Data-Adaptive Integration With Summary Data
Kosuke Morikawa, Sho Komukai, Satoshi Hattori
TL;DR
A generalized entropy-balancing integration strategy is developed that calibrates external moments to the internal covariate distribution, explicitly permitting a biased external sample, and is implemented in the R package daisy.
Abstract
Combining an internal individual-level study with readily available external summary statistics promises major efficiency gains at minimal additional cost, yet heterogeneity between sources can bias estimates for the internal target population. We develop a generalized entropy-balancing integration strategy that calibrates external moments to the internal covariate distribution, explicitly permitting a biased external sample. Our estimator of the internal-population mean is doubly robust: it remains consistent when either the outcome-regression model or the entropy-balancing modelis correctly specified.
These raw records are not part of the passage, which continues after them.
(** A string is well formed when it consists of 16-bit code units and every
    surrogate in it belongs to a pair (what [String.prototype.isWellFormed]
    tests). *)
Fixpoint isWellFormed (s : jsstring) : bool :=
  match s with
  | [] => true
  | first :: rest =>
      if isLeadingSurrogate first then
        match rest with
        | second :: rest' => isTrailingSurrogate second && isWellFormed rest'
        | [] => false
        end
      else isCodeUnit first && negb (isTrailingSurrogate first) && isWellFormed rest
  end.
When multiple balancing specifications are plausible, we introduce a data-adaptive selection rule. We also provide easy-to-compute, fully estimable diagnostics-based on the Mahalanobis distance and the Pearson chi-square divergence-that pinpoint when integration is guaranteed to strictly outperform the internal sample mean. The approach is implemented in the R package daisy. Simulations and an application to nationwide public-access defibrillation records in Japan demonstrate meaningful precision gains while maintaining bias control under distributional shift.